Will try to find a USB-NVMe enclosure from Amazon and test it later... if not, maybe I'll just set aside the WD SN750 SSD and use it for my next build some time next year. Thanks, everyone.
Deal Addict
Dec 29, 2013
1303 posts
1056 upvotes
Montr
My guess from all the above is your MB is the problem.
Sr. Member
May 29, 2008
805 posts
339 upvotes
Why don't you try running Hard Disk Sentinel then to check the SSD. There's a Windows and Linux version.

Also memtest86 to test your RAM. I'm pretty sure it's the SSD though, since your system was fine before installing it.
Deal Addict
Dec 29, 2013
1303 posts
1056 upvotes
Montr
toomuchpie wrote: Why don't you try running Hard Disk Sentinel then to check the SSD. There's a Windows and Linux version.

Also memtest86 to test your RAM. I'm pretty sure it's the SSD though, since your system was fine before installing it.
I think OP is building a new system so it has never been fine
Deal Addict
User avatar
Jun 18, 2005
1306 posts
229 upvotes
Vancouver
Desperadude wrote: I think OP is building a new system so it has never been fine
OP Said : This system has been running Linux Mint fine since March 2019.
Graphic Designer
Deal Addict
Dec 29, 2013
1303 posts
1056 upvotes
Montr
perfectg wrote: OP Said : This system has been running Linux Mint fine since March 2019.
Haha true. Too much text to read ....
Deal Addict
User avatar
Oct 9, 2010
3082 posts
1232 upvotes
Windsor
2x bad drives, same failure mode? Super unlikely.

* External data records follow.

Lemma ymd2ord_inj y m d y' m' d' :
  valid_ymd y m d -> valid_ymd y' m' d' ->
  ymd2ord y m d = ymd2ord y' m' d' -> (y, m, d) = (y', m', d').
Proof.
  intros Hv Hv' Heq.
  pose proof (ymd2ord_year_bounds _ _ _ Hv) as Hb.
  pose proof (ymd2ord_year_bounds _ _ _ Hv') as Hb'.
  assert (Hy : y = y').
  { destruct (Z.lt_trichotomy y y') as [Hlt | [-> | Hgt]]; [exfalso | reflexivity | exfalso].
    - pose proof (days_before_year_mono (y + 1) y' ltac:(lia)). lia.
    - pose proof (days_before_year_mono (y' + 1) y ltac:(lia)). lia. }
  subst y'. clear Hb Hb'.
  unfold valid_ymd, ymd2ord, days_in_month, days_before_month in *.
  destruct Hv as [Hm Hd], Hv' as [Hm' Hd'].
  assert (Hc : m = 1 \/ m = 2 \/ m = 3 \/ m = 4 \/ m = 5 \/ m = 6 \/ m = 7 \/
               m = 8 \/ m = 9 \/ m = 10 \/ m = 11 \/ m = 12) by lia.
  assert (Hc' : m' = 1 \/ m' = 2 \/ m' = 3 \/ m' = 4 \/ m' = 5 \/ m' = 6 \/ m' = 7 \/
               m' = 8 \/ m' = 9 \/ m' = 10 \/ m' = 11 \/ m' = 12) by lia.
  assert (Hmm : m = m').
  { destruct (is_leap y);
    repeat (destruct Hc as [Hc | Hc]); subst m;
    repeat (destruct Hc' as [Hc' | Hc']); subst m'; simpl in *; lia. }
  subst m'. f_equal. lia.
Qed.

Lemma ord2ymd_ymd2ord y m d :
  valid_ymd y m d -> ord2ymd (ymd2ord y m d) = (y, m, d).
Proof.
  intros Hv. pose proof (ord2ymd_spec (ymd2ord y m d)) as H.
  destruct (ord2ymd (ymd2ord y m d)) as [[y' m'] d'].
  destruct H as [Hv' Heq]. now apply ymd2ord_inj.
Qed.

Lemma ord2ymd_valid n y m d : ord2ymd n = (y, m, d) -> valid_ymd y m d.
Proof. intros H. pose proof (ord2ymd_spec n) as Hs. rewrite H in Hs. tauto. Qed.

Lemma ymd2ord_ord2ymd n y m d : ord2ymd n = (y, m, d) -> ymd2ord y m d = n.
Proof. intros H. pose proof (ord2ymd_spec n) as Hs. rewrite H in Hs. tauto. Qed.

Lemma days_in_month_ge y m : 1 <= m <= 12 -> 28 <= days_in_month y m <= 31.
Proof.
  intros Hm. unfold days_in_month.
  assert (Hc : m = 1 \/ m = 2 \/ m = 3 \/ m = 4 \/ m = 5 \/ m = 6 \/ m = 7 \/
               m = 8 \/ m = 9 \/ m = 10 \/ m = 11 \/ m = 12) by lia.
  destruct (is_leap y); repeat (destruct Hc as [Hc | Hc]); subst m; simpl; lia.
Qed.

Lemma clip_day_valid y y' m d : valid_ymd y m d -> valid_ymd y' m (clip_day y' m d).
Proof.
  unfold valid_ymd, clip_day. intros [Hm Hd].
  pose proof (days_in_month_ge y' m Hm). lia.
Qed.

Lemma add_years_ymd k n y m d :
  ord2ymd n = (y, m, d) ->
  ord2ymd (add_years k n) = (y + k, m, clip_day (y + k) m d).
Proof.
  intros H. unfold add_years. rewrite H.
  apply ord2ymd_ymd2ord, (clip_day_valid y), (ord2ymd_valid n), H.
Qed.

Lemma is_leap_succ y : is_leap y = true -> is_leap (y + 1) = false.
Proof.
  unfold is_leap. rewrite andb_true_iff, Z.eqb_eq. intros [H4 _].
  apply andb_false_iff. left. apply Z.eqb_neq.
  Z.div_mod_to_equations; lia.
Qed.

(** A year on, a date is 365 or 366 days later. *)
Lemma add_years_1_bounds n : n + 365 <= add_years 1 n <= n + 366.
Proof.
  unfold add_years.
  destruct (ord2ymd n) as [[y m] d] eqn:E.
  pose proof (ord2ymd_valid _ _ _ _ E) as [Hm Hd].
  rewrite <- (ymd2ord_ord2ymd _ _ _ _ E).
  unfold ymd2ord, days_before_month, days_in_month in *.
  rewrite days_before_year_succ.
  assert (Hc : m = 1 \/ m = 2 \/ m = 3 \/ m = 4 \/ m = 5 \/ m = 6 \/ m = 7 \/
               m = 8 \/ m = 9 \/ m = 10 \/ m = 11 \/ m = 12) by lia.
  destruct (is_leap y) eqn:Ly.
  - rewrite (is_leap_succ y Ly).
    repeat (destruct Hc as [Hc | Hc]); subst m; simpl in *; lia.
  - destruct (is_leap (y + 1));
    repeat (destruct Hc as [Hc | Hc]); subst m; simpl in *; lia.
Qed.

Lemma anniversary_succ_r k start :
  anniversary (S k) start = anniversary k (add_years 1 start).
Proof. unfold anniversary. apply Nat.iter_succ_r. Qed.

Lemma anniversary_step k start :
  anniversary k start + 365 <= anniversary (S k) start <= anniversary k start + 366.
Proof. unfold anniversary. simpl. apply add_years_1_bounds. Qed.

Lemma anniversary_lower k start : start + 365 * Z.of_nat k <= anniversary k start.
Proof.
  induction k as [|k IH]; [simpl; lia|].
  pose proof (anniversary_step k start). lia.
Qed.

Like normal, check voltages, check for overheating (maybe you hit the chipset heatsink and now it's overheating), memtest for a couple passes, occt for general system stability testing, etc.

You might also want to do a chkdsk on the source drive to be sure that's not an issue. Replace the sata cable if you have one.

Likelihood of the drive being the problem is low.

Wd also has a health checking app I think.
One who is offended by truth, has no place among those who seek wisdom.
Member
Oct 11, 2013
217 posts
61 upvotes
Almost American
Well if it can't find files I would point out your install source... I've never seen RAM being a culprit of bad blocks being indicated on the drive.